24/07/2026/Lcdo. Victor Gomez, C.N.P. 22.123
Las labores de rescate en la estructura colapsada finalizaron la madrugada del 23 de julio. Organismos de socorro precisaron que las señales térmicas correspondían a una persona fallecida y los ruidos detectados no eran de origen humano.
Las esperanzas de hallar vida entre las ruinas de la torre OPPE 26 llegaron a su fin durante la madrugada de este 23 de julio, luego de que los equipos de rescate concluyeran los protocolos de búsqueda e inspección en el área del colapso sin encontrar personas con vida.
Las operaciones se habían intensificado desde la jornada del 22 de julio, cuando la detección de una anomalía térmica de 30 grados Celsius e indicios sonoros en el subsuelo activaron de inmediato un riguroso despliegue tecnológico y la intervención de especialistas internacionales, entre ellos la brigada de los «Topos Mexicanos».
Aclaratoria técnica y origen del falso positivo
El periodista de la fuente de sucesos, Román Camacho, detalló a través de sus canales informativos el desenlace del operativo, aclarando los factores que generaron las expectativas iniciales.
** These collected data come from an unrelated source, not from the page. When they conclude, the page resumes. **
Section Order.
Context (cmp : positive -> positive -> bool) `{!StrictWeak cmp}.

Definition parent (i : nat) : nat := Nat.div2 (i - 1).

Lemma parent_lt i : (0 < i)%nat -> (parent i < i)%nat.
Proof. intros H. unfold parent. pose proof (Nat.div2_decr (i - 1) (i - 1)). lia. Qed.

Lemma parent_child i c : (0 < i)%nat -> parent i = c <-> i = S (2 * c) \/ i = S (S (2 * c)).
Proof.
  intros H. unfold parent. rewrite Nat.div2_div. split.
  - intros <-. pose proof (Nat.div_mod_eq (i - 1) 2). pose proof (Nat.mod_upper_bound (i - 1) 2). lia.
  - intros [-> | ->]; cbn [Nat.sub]; rewrite ?Nat.sub_0_r.
    + rewrite Nat.mul_comm. apply Nat.div_mul. lia.
    + symmetry. apply Nat.div_unique with 1%nat; lia.
Qed.

(** The node at [j] is not before the one at [i]. *)
Definition le_at (L : list positive) (i j : nat) : Prop :=
  forall a b, L !! i = Some a -> L !! j = Some b -> cmp b a = false.

Definition heap_ordered (L : list positive) : Prop := forall i, (0 < i)%nat -> le_at L (parent i) i.

(** The order holds but for the node at [cur] and its parent, and the parent is
    not after the children of [cur]. *)
Definition up_inv (L : list positive) (cur : nat) : Prop :=
  (forall i, (0 < i)%nat -> i <> cur -> le_at L (parent i) i) /\
  ((0 < cur)%nat -> forall i, (0 < i)%nat -> parent i = cur -> le_at L (parent cur) i).
(* ===== verification/EventQueue.v ===== *)
(** What the event core of nsock asks of its queue of expirable events, as an
    interface, and the heap of [nsock/src/gh_heap.c] as an implementation.

    The comparison is an argument of every operation, because [expirable_cmp]
    reads the time-outs of the events, which are in their own store. *)

From S2P Require Import Prelude GhHeap.

(** The operations of [gh_heap.h] the core uses. *)
Class EventQueue (Q : Type) := {
  q_valid : Q -> positive -> bool;
  q_invalidate : Q -> positive -> Q;
  q_push : (positive -> positive -> bool) -> Q -> positive -> option Q;
  q_remove : (positive -> positive -> bool) -> Q -> positive -> option Q;
  q_min : Q -> option (option positive);
  q_pop : (positive -> positive -> bool) -> Q -> option (option positive * Q);
  q_count : Q -> nat;
  q_find : Q -> nat -> option (option positive);
  (** As many nodes as this fit. *)
  q_limit : Z
}.

(** [q_rep cmp q L]: [q] holds the nodes [L], ordered by [cmp].  The comparison
    may change as long as the nodes keep their order, and while a node is being
    removed what it compares to is of no matter. *)
Class EventQueueLaws (Q : Type) `{EventQueue Q} := {
  q_rep : (positive -> positive -> bool) -> Q -> list positive -> Prop;
  q_rep_distinct cmp q L : q_rep cmp q L -> NoDup L;
  q_rep_ext cmp cmp' q L :
    (forall x y, x ∈ L -> y ∈ L -> cmp x y = cmp' x y) -> q_rep cmp q L -> q_rep cmp' q L;
  q_valid_spec cmp q L n : q_rep cmp q L -> q_valid q n = bool_decide (n ∈ L);
  q_invalidate_spec cmp q L n : q_rep cmp q L -> (n ∉ L) -> q_rep cmp (q_invalidate q n) L;
  q_push_spec cmp q L n :
    GhHeap.StrictWeak cmp -> q_rep cmp q L -> (n ∉ L) -> Z.of_nat (length L) < q_limit ->
    exists q' L', q_push cmp q n = Some q' /\ q_rep cmp q' L' /\ L' ≡ₚ n :: L;
  q_remove_spec cmp cmp' q L n :
    GhHeap.StrictWeak cmp -> GhHeap.StrictWeak cmp' ->
    (forall x y, x <> n -> y <> n -> cmp x y = cmp' x y) -> q_rep cmp q L -> n ∈ L ->
    exists q' L', q_remove cmp' q n = Some q' /\ q_rep cmp' q' L' /\ n :: L' ≡ₚ L;
  q_min_spec cmp q L : q_rep cmp q L -> q_min q = Some (head L);
  q_pop_spec cmp q L :
    GhHeap.StrictWeak cmp -> q_rep cmp q L ->
    match L with
    | [] => q_pop cmp q = Some (None, q)
    | m :: _ => exists q' L', q_pop cmp q = Some (Some m, q') /\ q_rep cmp q' L' /\ m :: L' ≡ₚ L
    end;
  q_min_least cmp q L m x :
    GhHeap.StrictWeak cmp -> q_rep cmp q L -> head L = Some m -> x ∈ L -> cmp x m = false;
  q_count_spec cmp q L : q_rep cmp q L -> q_count q = length L;
  q_find_spec cmp q L i : q_rep cmp q L -> (i < length L)%nat -> q_find q i = Some (L !! i)
}.

Module HeapQueue.
Import GhHeap.

#[export] Instance heap_queue : EventQueue gh_heap := {
  q_valid := gh_hnode_is_valid;
  q_invalidate := gh_hnode_invalidate;
  q_push := gh_heap_push;
  q_remove := gh_heap_remove;
  q_min := gh_heap_min;
  q_pop := gh_heap_pop;
  q_count := gh_heap_count;
  q_find := gh_heap_find;
  q_limit := GH_HEAP_GUARD
}.

Lemma invalidate_heap cmp h L n : is_heap cmp h L -> (n ∉ L) -> is_heap cmp (gh_hnode_invalidate h n) L.
Proof.
  intros [[H1 H2 H3 H4 H5 H6 H7] Hw Ho Hg] Hn. constructor; try done. constructor; try done.
  - intros i x Hi Hx. change (idx (set_index h n GH_HEAP_GUARD) x = Z.of_nat i). rewrite idx_set_index.
    rewrite decide_False; [by apply H5|]. intros ->. by apply Hn, list_elem_of_lookup_2 with i.
  - intros x Hx Hg'. change (idx (set_index h n GH_HEAP_GUARD) x = GH_HEAP_GUARD). rewrite idx_set_index.
    case_decide; [done|]. by apply H6.
Qed.

#[export] Instance heap_queue_laws : EventQueueLaws gh_heap.
Proof.
  refine {| q_rep := is_heap |}.
  - intros cmp q L H. apply (heap_rep _ _ _ H).
  - intros cmp cmp' q L. apply is_heap_ext.
  - intros cmp q L n. apply is_heap_valid.
  - apply invalidate_heap.
  - intros cmp q L n Hc. by apply push_heap.
  - intros cmp cmp' q L n Hc Hc'. by apply remove_heap_ext.
  - intros cmp q L H. cbn. unfold gh_heap_min. rewrite (find_first cmp q L H), (rep_count _ _ _ _ _ (heap_rep _ _ _ H)).
    by destruct L.
  - intros cmp q L Hc H. cbn. unfold gh_heap_pop. rewrite (find_first cmp q L H). cbn [mbind option_bind].
    destruct L as [|m L]; [done|]. cbn [head].
    destruct (remove_heap_ext cmp cmp q (m :: L) m) as (q' & L' & E & H' & HP); [by intros|done|by left|].
    exists q', L'. by rewrite E.
  - intros cmp q L m x Hc H Hm Hx. apply (heap_ordered_min cmp L m x (heap_order _ _ _ H)); [|done]. by destruct L.
  - intros cmp q L H. apply (heap_rep _ _ _ H).
  - intros cmp q L i. apply find_heap.
Defined.

End HeapQueue.
(** ** Descriptors *)

Definition set_sd (x : niod) (v : Z) : niod :=
  {| sd := v; iod_events_pending := iod_events_pending x; first_ev := first_ev x; readsd_count := readsd_count x; writesd_count := writesd_count x; watched_events := watched_events x; state := state x; registered := registered x; stdin := stdin x; iod_eof := iod_eof x; read_count := read_count x; write_count := write_count x |}.
Definition set_iod_pending (x : niod) (v : Z) : niod :=
  {| sd := sd x; iod_events_pending := v; first_ev := first_ev x; readsd_count := readsd_count x; writesd_count := writesd_count x; watched_events := watched_events x; state := state x; registered := registered x; stdin := stdin x; iod_eof := iod_eof x; read_count := read_count x; write_count := write_count x |}.
Definition set_first (x : niod) (v : evkind -> option positive) : niod :=
  {| sd := sd x; iod_events_pending := iod_events_pending x; first_ev := v; readsd_count := readsd_count x; writesd_count := writesd_count x; watched_events := watched_events x; state := state x; registered := registered x; stdin := stdin x; iod_eof := iod_eof x; read_count := read_count x; write_count := write_count x |}.
Definition set_readsd (x : niod) (v : Z) : niod :=
  {| sd := sd x; iod_events_pending := iod_events_pending x; first_ev := first_ev x; readsd_count := v; writesd_count := writesd_count x; watched_events := watched_events x; state := state x; registered := registered x; stdin := stdin x; iod_eof := iod_eof x; read_count := read_count x; write_count := write_count x |}.
Definition set_writesd (x : niod) (v : Z) : niod :=
  {| sd := sd x; iod_events_pending := iod_events_pending x; first_ev := first_ev x; readsd_count := readsd_count x; writesd_count := v; watched_events := watched_events x; state := state x; registered := registered x; stdin := stdin x; iod_eof := iod_eof x; read_count := read_count x; write_count := write_count x |}.
Definition set_watched (x : niod) (v : Z) : niod :=
  {| sd := sd x; iod_events_pending := iod_events_pending x; first_ev := first_ev x; readsd_count := readsd_count x; writesd_count := writesd_count x; watched_events := v; state := state x; registered := registered x; stdin := stdin x; iod_eof := iod_eof x; read_count := read_count x; write_count := write_count x |}.
Definition set_state (x : niod) (v : iod_state) : niod :=
  {| sd := sd x; iod_events_pending := iod_events_pending x; first_ev := first_ev x; readsd_count := readsd_count x; writesd_count := writesd_count x; watched_events := watched_events x; state := v; registered := registered x; stdin := stdin x; iod_eof := iod_eof x; read_count := read_count x; write_count := write_count x |}.
Definition set_registered (x : niod) (v : bool) : niod :=
  {| sd := sd x; iod_events_pending := iod_events_pending x; first_ev := first_ev x; readsd_count := readsd_count x; writesd_count := writesd_count x; watched_events := watched_events x; state := state x; registered := v; stdin := stdin x; iod_eof := iod_eof x; read_count := read_count x; write_count := write_count x |}.
Definition set_iod_eof (x : niod) (v : bool) : niod :=
  {| sd := sd x; iod_events_pending := iod_events_pending x; first_ev := first_ev x; readsd_count := readsd_count x; writesd_count := writesd_count x; watched_events := watched_events x; state := state x; registered := registered x; stdin := stdin x; iod_eof := v; read_count := read_count x; write_count := write_count x |}.
Definition set_read_count (x : niod) (v : Z) : niod :=
  {| sd := sd x; iod_events_pending := iod_events_pending x; first_ev := first_ev x; readsd_count := readsd_count x; writesd_count := writesd_count x; watched_events := watched_events x; state := state x; registered := registered x; stdin := stdin x; iod_eof := iod_eof x; read_count := v; write_count := write_count x |}.
Definition set_write_count (x : niod) (v : Z) : niod :=
  {| sd := sd x; iod_events_pending := iod_events_pending x; first_ev := first_ev x; readsd_count := readsd_count x; writesd_count := writesd_count x; watched_events := watched_events x; state := state x; registered := registered x; stdin := stdin x; iod_eof := iod_eof x; read_count := read_count x; write_count := v |}.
Con la variación de temperatura registrada por los sensores resultó ser un falso positivo, al confirmarse que la fuente correspondía al cuerpo de una persona ya fallecida. Tras la aplicación reiterada de los protocolos internacionales de escucha, los rescatistas concluyeron que los ruidos percibidos no provenían de víctimas atrapadas, sino probablemente de algún animal atrapado en la estructura.
Llamado a la responsabilidad informativa
Tras la culminación de las maniobras sin el resultado esperado, las autoridades y voceros en el sitio reiteraron la importancia de manejar con estricto rigor y responsabilidad la información sobre las labores en la zona de desastre, a fin de evitar falsas expectativas en los familiares de las víctimas y la opinión pública.